Тошка деловито колесил по гальке, обнюхивал каждый камушек, косился на шум прибоя, а потом, утомившись, ложился рядом с Таней и с мольбой поглядывал на нее: «Поведешь меня купаться или нет? Уж лучше бы ты сейчас одна. А я вечером, когда вернется он…»
Сейчас Тошка был растерян. Отца не было. А Таня пришла на пляж не одна — с Геворгом.
«Идти с этим человеком в воду или не идти?» — размышлял Тошка. Его смущало, что у человека гремит под боком музыка, чего никогда не было у хозяина. И потом то, что он чужой…

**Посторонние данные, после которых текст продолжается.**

(** ** A node's job *)

Definition demo_wire_id (n : Z) : ID := mkID 255 n.
Definition demo_wire_args : RunFrameArgs :=
  mkRunFrameArgs (mkSessionId (demo_wire_id 1)) (mkFrameId (demo_wire_id 2)) {["task" := Str "6*7"]}
    [mkRunLog 0 (ConsultExpertsLog [mkRequestAskExpert "6*7" "e"]) (Some (Array [Str "42"]))]
    (KGraphNode (mkGraphRef (mkRef "/marie/catalog/graphs" "g" 1)) "n").
Definition demo_wire_response : FrameResponse :=
  mkFrameResponse (mkFrameId (demo_wire_id 2))
    [mkChannelUpdate "answer" (Str "42") (mkFrameId (demo_wire_id 2))]
    [mkRunLog 1 (HitlLog (Questions [mkQuestion "k" "l" (Checkboxes ["a"; "b"])])) None]
    (FFork [mkBranch "n" {["x" := Num (NInt 1)]}] "j").

Lemma demo_wire_args_sendable : run_frame_args_sendable demo_wire_args.
Proof. split_and!; try done. constructor; [|done]. split; [done|]. by split. Qed.
Lemma demo_wire_response_sendable : frame_response_sendable demo_wire_response.
Proof.
  assert (ID_wf (demo_wire_id 2)) as Hi by done.
  split_and!; [exact Hi| |]; (constructor; [|constructor]); [exact Hi|]. by split.
Qed.

Lemma job_survives_wire_witness :
  (∃ v, run_frame_args_to_value demo_wire_args = Ok v ∧ run_frame_args_from_value v = Ok demo_wire_args) ∧
  frame_response_from_value (frame_response_to_value demo_wire_response) = Ok demo_wire_response.
Proof.
  destruct (job_survives_wire demo_wire_args demo_wire_response) as (He&Ha&Hr). split.
  - destruct (proj2 He eq_refl) as [v Hv]. exists v. split; [exact Hv|].
    exact (Ha demo_wire_args_sendable v Hv).
  - exact (Hr demo_wire_response_sendable).
Defined.

Lemma null_answer_is_lost_witness :
  run_log_from_value (run_log_to_value (mkRunLog 0 (HitlLog Text) (Some Null))) =
  Ok (mkRunLog 0 (HitlLog Text) None).
Proof. apply (null_answer_is_lost (mkRunLog 0 (HitlLog Text) (Some Null))); done. Defined.

(** The JSON text of a response is what [serde] writes. *)
Example demo_wire_json :
  frame_result_to_value (FRequestHitl (Questions [mkQuestion "k" "l" ShortText])) =
    Object [("RequestHitl", Object [("Questions",
      Array [Object [("key", Str "k"); ("kind", Str "short_text"); ("label", Str "l")]])])].
Proof. reflexivity. Qed.
Lemma select_child_spec t p n i :
  table_ok t → select_child p n t = Some i ↔ ∃ r, t_rows t !! i = Some r ∧ r_parent r = Some p ∧ r_name r = n.
Proof.
  intros (_&Hu&_). split.
  - intros (r&Hr&Hc%is_child_spec)%find_row_Some. by exists r.
  - intros (r&Hr&Hp&Hn). destruct (select_child p n t) as [j|] eqn:E.
    + apply find_row_Some in E as (s&Hs&[Hp' Hn']%is_child_spec). f_equal.
      apply (Hu j i s r); [done..|congruence|right; congruence].
    + apply (proj1 (find_row_None _ _)) with (1 := E) in Hr. apply not_true_iff_false in Hr.
      destruct Hr. by apply is_child_spec.
Qed.

(** ** Growing *)

Lemma under_mono t t' a i :
  (∀ i r, t_rows t !! i = Some r → ∃ s, t_rows t' !! i = Some s ∧ r_parent s = r_parent r) →
  under t a i → under t' a i.
Proof.
  intros Hm. induction 1 as [|i r p Hi Hp _ IH]; [constructor|].
  destruct (Hm i r Hi) as (s&Hs&Hps). econstructor; [exact Hs|by rewrite Hps|done].
Qed.

Lemma under_subseteq t t' a i : t_rows t ⊆ t_rows t' → under t a i → under t' a i.
Proof. intros Hs. apply under_mono. intros j r Hj. exists r. split; [|done]. by eapply lookup_weaken. Qed.
(** The continuation of a graph node: [next] is added under its parent. *)
Definition continue_with (f p : FrameId) (g : GraphRef) (next : GraphNodeId) : CM () :=
  _ ← append_graph_node p g next;
  mark_completed_frame f.

(** One branch per [FrameResult].  The un-awaited calls of the source
    ([bind_hitl_to_log], [set_resume_policy], [set_reduce_policy] on the
    parent of a fork) evaluate their arguments and do nothing else. *)
Definition on_frame_result (f : FrameId) (r : FrameResult) : CM () :=
  match r with
  | FRequestHitl h =>
      _ ← on_hitls (request h);
      _ ← on_frames (logs_of f);
      mark_as_waiting_children f
  | FConsultExperts requests =>
      _ ← append_experts_consultations f requests;
      _ ← on_frames (set_reduce_policy f Reduce);
      mark_as_waiting_children f
  | FCallTools requests =>
      _ ← append_tool_calls f requests;
      _ ← on_frames (set_reduce_policy f Reduce);
      mark_as_waiting_children f
  | FExecuteGraph graph_id =>
      _ ← append_graph f graph_id;
      mark_as_waiting_children f
  | FContinue =>
      p ← on_frames (parent_of f);
      match p with
      | None => mret ()
      | Some p =>
          data ← on_frames (data_of f);
          match data with
          | KGraphNode g node_id =>
              spec ← lift (map_err SCatalogError (src_get g));
              match gs_edges spec !! node_id with
              | None => mret ()
              | Some next => continue_with f p g next
              end
          | _ => mret ()
          end
      end
  | FGoTo node_id =>
      p ← on_frames (parent_of f);
      match p with
      | None => mret ()
      | Some p =>
          data ← on_frames (data_of f);
          match data with
          | KGraphNode g _ => continue_with f p g node_id
          | _ => mret ()
          end
      end
  | FFork branches join =>
      p ← on_frames (parent_of f);
      match p with
      | None => mret ()
      | Some p =>
          r ← on_frames (spec_ref_of p);
          g ← lift (into_graph_ref r);
          _ ← append_graph_span p g branches join;
          _ ← mark_as_waiting_children p;
          mark_completed_frame f
      end
  | FCompleted => mark_completed_frame f
  | FFailed err => mark_failed_frame err f
  end.

Definition on_frame_run_terminated (f : FrameId) : CM () :=
  st ← on_frames (status_of f);
  match st with
  | SRunCompleted response =>
      _ ← (if decide (fr_updates response = []) then mret ()
           else
             last ← on_snapshots (latest_of f);
             _ ← commit_snapshot f (sn_superstep last) (fr_updates response) [];
             mret ());
      _ ← on_frames (append_logs f (fr_new_logs response));
      on_frame_result f (fr_result response)
  | _ => mret ()
  end.

Definition on_frame_terminated (f : FrameId) : CM () :=
  p ← on_frames (parent_of f);
  match p with
  | Some p => s ← sid; emit (ChildFrameTerminated s p f)
  | None => mret ()
  end.

Fixpoint count_status (p : FrameStatus → bool) (l : list FrameId) : CM nat :=
  match l with
  | [] => mret 0
  | i :: l =>
      st ← on_frames (status_of i);
      n ← count_status p l;
      mret (if p st then S n else n)
  end.

Definition count_failed_frame_child (p : FrameId) : CM nat :=
  cs ← on_frames (iter_children_of p); count_status has_failed cs.

(** [all] stops at the first frame that has not terminated. *)
Fixpoint all_have_terminated (l : list FrameId) : CM bool :=
  match l with
  | [] => mret true
  | i :: l =>
      b ← on_frames (read_node i node_has_terminated);
      if b : bool then all_have_terminated l else mret false
  end.

Definition all_children_have_terminated (p : FrameId) : CM bool :=
  cs ← on_frames (iter_children_of p); all_have_terminated cs.
Lemma all_terminated_loaded c l :
  all_loaded c l →
  all_have_terminated l c =
    (Ok (forallb (λ i, default false (status_has_terminated <$> status_at c i)) l), c).
Proof.
  induction 1 as [|i l [n Hn] Hl IH]; [done|]. simpl. unfold mbind at 1, m_bind at 1.
  rewrite (read_loaded _ _ _ _ Hn).
  assert (status_at c i = Some (status n)) as -> by (unfold status_at; by rewrite Hn). simpl.
  unfold node_has_terminated, status_has_terminated at 1.
  by destruct (status n); simpl; rewrite ?IH.
Qed.

Lemma children_loaded c p n :
  node_at c p = Some n → on_frames (iter_children_of p) c = (Ok (children n), c).
Proof.
  intros Hn. unfold on_frames, zoom, iter_children_of, gets, children_in.
  unfold node_at in Hn. rewrite Hn. by destruct c.
Qed.

Lemma count_failed_loaded c p n :
  node_at c p = Some n → all_loaded c (children n) →
  count_failed_frame_child p c = (Ok (length (with_status has_failed c (children n))), c).
Proof.
  intros Hn Hl. unfold count_failed_frame_child, mbind, m_bind.
  by rewrite (children_loaded _ _ _ Hn), count_loaded.
Qed.

Lemma few_failures c p n st :
  node_at c p = Some n → all_loaded c (children n) →
  (∀ msg limit, st = SFailed msg → on_child_failed (frame_policy n) = FailIfAtLeastHasFailed limit →
     length (with_status has_failed c (children n)) < limit) →
  too_many_failures p st (frame_policy n) c = (Ok false, c).
Proof.
  intros Hn Hl Hlim. unfold too_many_failures.
  destruct st; try done. destruct (on_child_failed (frame_policy n)) as [|limit] eqn:E; try done.
  unfold mbind, m_bind. rewrite (count_failed_loaded _ _ _ Hn Hl). unfold mret, m_ret.
  rewrite bool_decide_eq_false_2; [done|]. specialize (Hlim _ _ eq_refl eq_refl). lia.
Qed.
End joins.

(** C7: while a child of a fan-in frame is still at work, the end of another
    child, completed or failed, changes nothing as long as the children that
    failed do not reach the limit of the parent's policy: the join waits for
    all of them. *)
Theorem fan_in_waits {FS SS : Type} `{StoreSessionFrame FS} `{StoreSessionSnapshot SS}
    `{Xoshiro} `{Unicode} `{HashIter} `{F64} `{GraphSource} `{ErrorText}
    (c : @Checkpointer FS SS _) (f child busy : FrameId) (n m b : FrameNode) :
  node_at c f = Some n → resume_policy (frame_policy n) = FanIn → all_loaded c (children n) →
  node_at c child = Some m →
  (∀ msg limit, status m = SFailed msg → on_child_failed (frame_policy n) = FailIfAtLeastHasFailed limit →
     length (with_status has_failed c (children n)) < limit) →
  busy ∈ children n → node_at c busy = Some b → status_has_terminated (status b) = false →
  on_child_frame_terminated f child c = (Ok (), c).
Proof.
  intros Hn Hp Hall Hm Hlim Hbusy Hb Hterm. unfold on_child_frame_terminated, status_of, policy_of.
  unfold mbind at 1, m_bind at 1. rewrite (read_loaded _ _ _ _ Hm).
  unfold mbind at 1, m_bind at 1. rewrite (read_loaded _ _ _ _ Hn).
  unfold mbind at 1, m_bind at 1. rewrite (few_failures c f n (status m)) by done.
  rewrite Hp. unfold all_children_have_terminated. unfold mbind at 1, m_bind at 1.
  unfold mbind at 1, m_bind at 1. rewrite (children_loaded _ _ _ Hn), all_terminated_loaded by done.
  assert (forallb (λ i, default false (status_has_terminated <$> status_at c i)) (children n) = false) as ->;
    [|done].
  apply not_true_iff_false. intros Hf. rewrite forallb_forall in Hf.
  specialize (Hf busy (proj1 (list_elem_of_In _ _) Hbusy)).
  unfold status_at in Hf. rewrite Hb in Hf. simpl in Hf. congruence.
Qed.

(** C8: when a child has failed and the failed children reach the limit of the
    parent's policy, the parent fails at once, whatever its other children
    are doing, and announces it; nothing else changes. *)
Theorem failure_propagates {FS SS : Type} `{StoreSessionFrame FS} `{StoreSessionSnapshot SS}
    `{Xoshiro} `{Unicode} `{HashIter} `{F64} `{GraphSource} `{ErrorText}
    (c : @Checkpointer FS SS _) (f child : FrameId) (n m : FrameNode) (msg : string) (limit : nat) :
  node_at c f = Some n → on_child_failed (frame_policy n) = FailIfAtLeastHasFailed limit →
  all_loaded c (children n) → node_at c child = Some m → status m = SFailed msg →
  limit ≤ length (with_status has_failed c (children n)) →
  on_child_frame_terminated f child c =
    (Ok (), sends [FrameTerminated (ck_session_id c) f]
              (with_node (upd_status (SFailed (child_failure limit))) f c)).
Proof.
  intros Hn Hp Hall Hm Hst Hlim. unfold on_child_frame_terminated, status_of, policy_of.
  unfold mbind at 1, m_bind at 1. rewrite (read_loaded _ _ _ _ Hm).
  unfold mbind at 1, m_bind at 1. rewrite (read_loaded _ _ _ _ Hn). rewrite Hst, Hp.
  unfold too_many_failures. rewrite Hp. unfold mbind at 1, m_bind at 1. unfold mbind at 1, m_bind at 1.
  rewrite (count_failed_loaded _ _ _ Hn Hall).
  unfold mret, m_ret. rewrite bool_decide_true by done. unfold mark_failed_frame.
  exact (mark_loaded (SFailed (child_failure limit)) (λ s, FrameTerminated s f) _ _ _ Hn).
Qed.

(** The answer of a human never resumes a frame: when its handler returns,
    no frame has changed and nothing was announced; when it finds the frame
    that waits, it ends in a panic. *)
Theorem hitl_answer_never_resumes {FS SS : Type} `{StoreSessionFrame FS} `{StoreSessionSnapshot SS}
    `{Xoshiro} `{Unicode} `{HashIter} `{F64} `{GraphSource} `{ErrorText}
    (c c' : @Checkpointer FS SS _) (h : HitlId) (answers : Answers) :
  on_hitl_response h answers c = (Ok (), c') →
  arena (ck_frames c') = arena (ck_frames c) ∧ ck_listeners c' = ck_listeners c ∧
  run_res (on_frames (frame_id_bound_to_hitl_id h)) c = Ok None.
Proof.
  unfold on_hitl_response. intros (o&c1&Hf&Hk)%m_bind_ok. unfold run_res. rewrite Hf.
  destruct o as [f|].
  - apply m_bind_ok in Hk as (i&c2&_&Hk). apply m_bind_ok in Hk as (j&c3&_&Hk).
    apply m_bind_ok in Hk as ([]&c4&_&Hk). apply m_bind_ok in Hk as ([]&c5&_&Hk). done.
  - injection Hk as <-.
    unfold on_frames, zoom, frame_id_bound_to_hitl_id, gets, on_store, m_map_err, mbind, m_bind in Hf.
    unfold zoom in Hf. simpl in Hf. destruct (get_frame_id_by_hitl_id _ _ _) as [r s].
    by injection Hf as _ <-.
Qed.

(** ** Appending under a sequential parent *)

Section appending.
Context {FS SS : Type} `{StoreSessionFrame FS} `{StoreSessionSnapshot SS}.
Context `{Xoshiro} `{Unicode} `{HashIter} `{F64} `{GraphSource} `{ErrorText}.
Notation ckp := (@Checkpointer FS SS _).
Implicit Types (c : ckp).

(** The checkpointer once the new frame is linked. *)
Definition grown (p : FrameId) (a : NewFrameNodeArgs) (position : nat) c : ckp :=
  let t := ck_frames c in
  let i := next_frame_id t in
  mkCkp (ck_session_id c)
    (mkTree (ft_store t) (ft_session_id t)
       (insert_child p i position (<[i := from_new_node (frame_node_new i a)]> (arena t)))
       (tail (ft_entropy t)) (ft_spawned t))
    (ck_snapshots c) (ck_hitls c) (ck_id c) (ck_listeners c) (ck_jobs c) (ck_worker c) (ck_now c).

Lemma tree_append_grown p a c n :
  node_at c p = Some n → arena (ck_frames c) !! next_frame_id (ck_frames c) = None →
  on_frames (tree_append p a) c =
    (Ok (next_frame_id (ck_frames c)), grown p a (length (children n)) c).
Proof.
  intros Hn Hf. unfold on_frames, zoom, tree_append, tree_insert. unfold mbind at 1, m_bind at 1.
  unfold gets. unfold mbind at 1, m_bind at 1. rewrite create_node_eq by done.
  unfold children_in. unfold node_at in Hn. by rewrite Hn.
Qed.

Lemma inherited_rest p i k cs j n n' :
  inserted p i k cs j n n' →
  frame_policy n' = frame_policy n ∧ spec_ref n' = spec_ref n ∧
  fn_inherited n' = fn_inherited n ∧ superstep n' = superstep n.
Proof. intros Hi. rewrite (ins_links _ _ _ _ _ _ _ Hi). done. Qed.
End appending.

— А у нас в школе, по-моему, учителя хорошие, — говорила Таня. — Я, правда, мало их знаю, но мне нравится… Лучше, по-моему, когда сразу нравится в новой школе… А ребята как у вас?
— Что ребята! Подумаешь!
Он без конца крутил приемник. Из приемника вырывались звуки — ревущие, стонущие, какие-то вопли и крики под несуразную музыку.
— Все ерунда! Ничего интересного! А знаешь «Бродягу»? — вдруг спросил он. — Так это сейчас самый модный танец на Западе — «Бродяга-твист». Хочешь, покажу? Это — блеск!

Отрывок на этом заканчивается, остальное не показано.